10:20 19 December 2012

Deborah Cadman.

Deborah Cadman.


SUFFOLK has today launched a seven-point action plan in a bid to improve the SATS results for 11-year-olds which are among the worst in the country.


And in a hard-hitting letter to heads across the county, chief executive Deborah Cadman insists that the battle to improve teaching in Suffolk is now council’s top priority.

In the latest Key Stage Two (11-plus) league tables, Suffolk as an authority came third from bottom in the country for attainment and fourth from bottom for progress.

The shocking results came despite an acknowledgement that results in the county needed to improve – and the launch of the Raising the Bar programme.

The letter has gone to every headteacher in Suffolk – at High Schools, academies and free schools as well as primary and middle schools – to outline a seven-point plan aimed at improving performance.

The letter is signed by Ms Cadman and interim director of children and young people’s services Allan Cadzow.

It concludes with a blunt message: “The county council’s Raising the Bar programme has ensured improving attainment is now the county council’s number one priority.

“Raising attainment is seen as everybody’s business. It will take the efforts of the whole community of Suffolk to improve the current position.

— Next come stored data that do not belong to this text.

(* ===== verification/GoURL.v ===== *)
(** Go's packages [path] and [net/url] (of Go 1.6) as the client of the API server uses
    them: joining paths, the values of a query and their text, and writing and reading
    URLs. *)

From Stdlib Require Import Ascii.
From stdpp Require Import gmap strings list sorting.
From S2P Require Import Prelude GoStrings Strconv.

Local Open Scope Z_scope.

(** * path *)

(** [strings.Split s c] for a single byte. *)
Fixpoint Split (c : ascii) (s : string) : list string :=
  match s with
  | EmptyString => [""]
  | String d s' =>
      if decide (d = c) then "" :: Split c s'
      else match Split c s' with
           | [] => [String d ""]
           | p :: ps => String d p :: ps
           end
  end.

Definition slash : ascii := "/".

(** One segment of a path, on the stack of those before it. *)
Definition clean_segment (rooted : bool) (stack : list string) (seg : string) : list string :=
  if decide (seg = "" ∨ seg = ".") then stack
  else if decide (seg = "..") then
    match stack with
    | [] => if rooted then [] else [".."]
    | top :: stack' => if decide (top = "..") then ".." :: stack else stack'
    end
  else seg :: stack.

(** [path.Clean]. *)
Definition Clean (p : string) : string :=
  let rooted := HasPrefix p "/" in
  let out := join "/" (reverse (foldl (clean_segment rooted) [] (Split slash p))) in
  if rooted then String slash out else if decide (out = "") then "." else out.

(** [path.Join]. *)
Fixpoint Join (elem : list string) : string :=
  match elem with
  | [] => ""
  | e :: elem' => if decide (e = "") then Join elem' else Clean (join "/" elem)
  end.

(** The text before the last of a byte and behind it. *)
Fixpoint cut_last (c : ascii) (s : string) : option (string * string) :=
  match s with
  | EmptyString => None
  | String d s' =>
      match cut_last c s' with
      | Some p => Some (String d p.1, p.2)
      | None => if decide (d = c) then Some ("", s') else None
      end
  end.

(** [path.Dir], [path.Base] and [filepath.IsAbs]. *)
Definition Dir (p : string) : string :=
  Clean match cut_last slash p with Some (dir, _) => dir +:+ "/" | None => "" end.
Fixpoint trim_slashes (p : string) : string :=
  match p with
  | EmptyString => ""
  | String c p' => let t := trim_slashes p' in if decide (c = slash ∧ t = "") then "" else String c t
  end.
Definition Base (p : string) : string :=
  if decide (p = "") then "."
  else
    let t := trim_slashes p in
    let b := match cut_last slash t with Some (_, b) => b | None => t end in
    if decide (b = "") then "/" else b.
Definition IsAbs (p : string) : bool := HasPrefix p "/".

(** * net *)

Definition JoinHostPort (host port : string) : string :=
  if Contains host ":" || Contains host "%" then "[" +:+ host +:+ "]:" +:+ port else host +:+ ":" +:+ port.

“You are no doubt aware, both SCC’s leader, and the cabinet member for education and young people are very concerned about the weaknesses this year’s Key Stage 2 results have exposed, and are fully supportive of all the action we are now seeking to put into place.”

The letter emphasises that is not the “worst performing” schools that need to step up – support from the county has meant that those schools towards the bottom of the table or, “below floor,” have improved more quickly than others.

The county’s concern is that the majority of schools in Suffolk were below the national average for progress – and that improvements here were slower than in other parts of the country.

The county wants to work with the government to look at preparing those schools at the bottom of the table for a new life as an academy.

There are five points that the county emphasises as ways of improving results:

For the full text of the letter being sent to heads and chairs of governors click the link at the top of this page.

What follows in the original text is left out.